Students with Dozens of Credits but No Degree
Tribune Editorial 10-26-06
One of slackerdom's greatest refuges - to keep attending college indefinitely while deftly avoiding amassing credits in a way that could resemble receiving a degree - is in trouble at Arizona's three state universities. As the Tribune's Ryan Gabrielson reported Saturday, in 2005 the Arizona Legislature passed a law decreasing state funding for the universities by commensurate amounts for every undergraduate student with, as of next year, 145 credits or more and no degree. A student can receive a bachelor's degree with 130 credits.
On Friday, the Arizona Board of Regents, which governs the three universities, approved policies that would more efficiently point students toward degrees, reported Gabrielson, who found that university officials have only identified only 183 undergraduates statewide who are in this situation, 127 of whom are at Arizona State University.
Some sort of surcharge will be assessed on such students to make up for the loss of state funding, although the regents haven't set the amount, Gabrielson reported.
The Wisconsin State Journal in Madison, Wis., reported in May about a 29-year-old perennial student who this fall was to begin his 13th consecutive year as an undergraduate at the University of Wisconsin-Whitewater.
According to the State Journal, Johnny Lechner doesn't fit the slacker stereotype. He isn't much of a party goer, doesn't date any fellow students younger than 22 and, after meeting him, university Chancellor Martha Saunders told the newspaper that is "very bright, animated, clearly articulate."
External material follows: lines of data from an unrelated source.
(** X8: A call with every required keyword of a question is accepted exactly
    when both identifiers match the pattern, the text has 10 to 500 code
    points, the answer has at least one, and [options] is either left out
    or obeys the rule of the question type: a list of 2 to 6 entries for
    [multiple_choice], the list True, False for [true_false], [None] for
    the three other types. *)
Theorem Question_acceptance now question_id concept_id question_text
    question_type options correct_answer difficulty blooms_level :
  (∃ question,
     model_init (Question now)
       (question_kwargs question_id concept_id question_text question_type
          options correct_answer difficulty blooms_level) = Valid question)
  ↔ (question_id ≠ ""%string
     ∧ Forall lower_digit_or_dash (String.list_ascii_of_string question_id))
    ∧ (concept_id ≠ ""%string
       ∧ Forall lower_digit_or_dash (String.list_ascii_of_string concept_id))
    ∧ (10 ≤ str_len question_text ≤ 500)%nat
    ∧ (1 ≤ str_len correct_answer)%nat
    ∧ match options with
      | None => True
      | Some o =>
          match question_type with
          | MULTIPLE_CHOICE => ∃ l, o = Some l ∧ (2 ≤ length l ≤ 6)%nat
          | TRUE_FALSE => o = Some ["True"; "False"]%string
          | FILL_BLANK | CODE_OUTPUT | CODE_WRITING => o = None
          end
      end.
Proof.
  set (kw := question_kwargs _ _ _ _ _ _ _ _).
  assert (kw !! "question_id" = Some (VStr question_id)) as K1
    by (destruct options; vm_compute; reflexivity).
  assert (kw !! "concept_id" = Some (VStr concept_id)) as K2
    by (destruct options; vm_compute; reflexivity).
  assert (kw !! "question_text" = Some (VStr question_text)) as K3
    by (destruct options; vm_compute; reflexivity).
  assert (kw !! "question_type" = Some (VQuestionType question_type)) as K4
    by (destruct options; vm_compute; reflexivity).
  assert (kw !! "options" = unparse (optional_t list_str_t) <$> options) as K5
    by (destruct options; vm_compute; reflexivity).
  assert (kw !! "correct_answer" = Some (VStr correct_answer)) as K6
    by (destruct options; vm_compute; reflexivity).
  assert (kw !! "difficulty" = Some (VDifficulty difficulty)) as K7
    by (destruct options; vm_compute; reflexivity).
  assert (kw !! "blooms_level" = Some (VBlooms blooms_level)) as K8
    by (destruct options; vm_compute; reflexivity).
  assert (kw !! "explanation" = None) as K9
    by (destruct options; vm_compute; reflexivity).
  assert (kw !! "hints" = None) as K10
    by (destruct options; vm_compute; reflexivity).
  assert (kw !! "created_at" = None) as K11
    by (destruct options; vm_compute; reflexivity).
  clearbody kw. split.
  - intros [question Hvalid].
    destruct (str_field_inv _ _ _ 0%nat _ _ Hvalid eq_refl)
      as (qid & Hq & _ & [Hq1 Hq2]%id_pattern_Ok); [names_apart|].
    destruct (str_field_inv _ _ _ 1%nat _ _ Hvalid eq_refl)
      as (cid & Hc & _ & [Hc1 Hc2]%id_pattern_Ok); [names_apart|].
    destruct (str_field_inv _ _ _ 2%nat _ _ Hvalid eq_refl)
      as (text & Ht & _ & [Ht1 Ht2]%str_length_Ok); [names_apart|].
    destruct (str_field_inv _ _ _ 5%nat _ _ Hvalid eq_refl)
      as (answer & Ha & _ & [Ha1 _]%str_length_Ok); [names_apart|].
    assert (qid = question_id) as -> by congruence.
    assert (cid = concept_id) as -> by congruence.
    assert (text = question_text) as -> by congruence.
    assert (answer = correct_answer) as -> by congruence.
    do 4 (split; [done|]).
    destruct options as [o|]; [|done]. cbn in K5.
    destruct (Question_options_supplied _ _ _ _ K5 Hvalid)
      as (qt & o' & Hqt & Ho & _ & Hrule).
    assert (qt = question_type) as -> by congruence.
    by apply optional_list_str_unparse_inj in Ho as <-.
  - intros ([Hq1 Hq2] & [Hc1 Hc2] & Htext & Hanswer & Hrule).
    eexists. apply model_init_Valid. cbn [model_fields Question].
    eapply validate_strict_step.
    { eapply field_accept; [exact K1 | reflexivity | | reflexivity].
      by apply id_pattern_Ok. }
    eapply validate_strict_step.
    { eapply field_accept; [exact K2 | reflexivity | | reflexivity].
      by apply id_pattern_Ok. }
    eapply validate_strict_step.
    { eapply field_accept; [exact K3 | reflexivity | | reflexivity].
      apply str_length_Ok. lia. }
    eapply validate_strict_step.
    { eapply field_accept; [exact K4 | reflexivity | reflexivity | reflexivity]. }
    eapply (validate_strict_step _ _ _ _
              (from_option (unparse (optional_t list_str_t)) VNone options)).
    { destruct options as [o|]; cbn [from_option]; cbn in K5.
      - eapply (field_accept _ _ _ _ _ _ _ _ _ o o);
          [exact K5 | apply optional_list_str_unparse | reflexivity |].
        match goal with
        | |- validate_options _ ?d = _ =>
            assert (data_get_question_type d = Some question_type) as Hqt
              by (vm_compute; reflexivity)
        end.
        destruct question_type.
        + apply (proj2 (validate_options_multiple_choice _ _ _ Hqt)).
          split; [reflexivity | exact Hrule].
        + apply (proj2 (validate_options_true_false _ _ _ Hqt)).
          split; [reflexivity | exact Hrule].
        + apply (proj2 (validate_options_without_options _ _ _ FILL_BLANK Hqt
                          (list_elem_of_here _ _))).
          split; [reflexivity | exact Hrule].
        + apply (proj2 (validate_options_without_options _ _ _ CODE_OUTPUT Hqt
                          (list_elem_of_further _ _ _ (list_elem_of_here _ _)))).
          split; [reflexivity | exact Hrule].
        + apply (proj2 (validate_options_without_options _ _ _ CODE_WRITING Hqt
                          (list_elem_of_further _ _ _
                             (list_elem_of_further _ _ _
                                (list_elem_of_here _ _))))).
          split; [reflexivity | exact Hrule].
      - rewrite (field_outcome_omitted _ _ _ _ _ _ _ _ K5). reflexivity. }
    eapply validate_strict_step.
    { eapply field_accept; [exact K6 | reflexivity | | reflexivity].
      by apply str_length_Ok. }
    eapply validate_strict_step.
    { eapply field_accept; [exact K7 | reflexivity | reflexivity | reflexivity]. }
    eapply validate_strict_step.
    { eapply field_accept; [exact K8 | reflexivity | reflexivity | reflexivity]. }
    eapply validate_strict_step.
    { rewrite (field_outcome_omitted _ _ _ _ _ _ _ _ K9). reflexivity. }
    eapply validate_strict_step.
    { rewrite (field_outcome_omitted _ _ _ _ _ _ _ _ K10). reflexivity. }
    eapply validate_strict_step.
    { rewrite (field_outcome_omitted _ _ _ _ _ _ _ _ K11). reflexivity. }
    reflexivity.
Qed.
Yet he also has 265 credits, the State Journal said, reporting that he was on the verge of graduation in May when he realized that he had never studied abroad and now wants to enroll in his school's International Education Program.
Lechner is paying for his choice. The State Journal reported that he is paying Wisconsin's surcharge for such students, dubbed the "slacker tax" that totals to double the usual tuition. It looks like additional fees are also in the offing in Arizona. But we agree with Saunders, that students such as Lechner are talking a seat in a student body that should belong to someone else.
We look forward to the price of slacking at Arizona's public four-year schools soon going up to the point where for some students it may finally be advantageous to - dare we say it? - go out and get a job.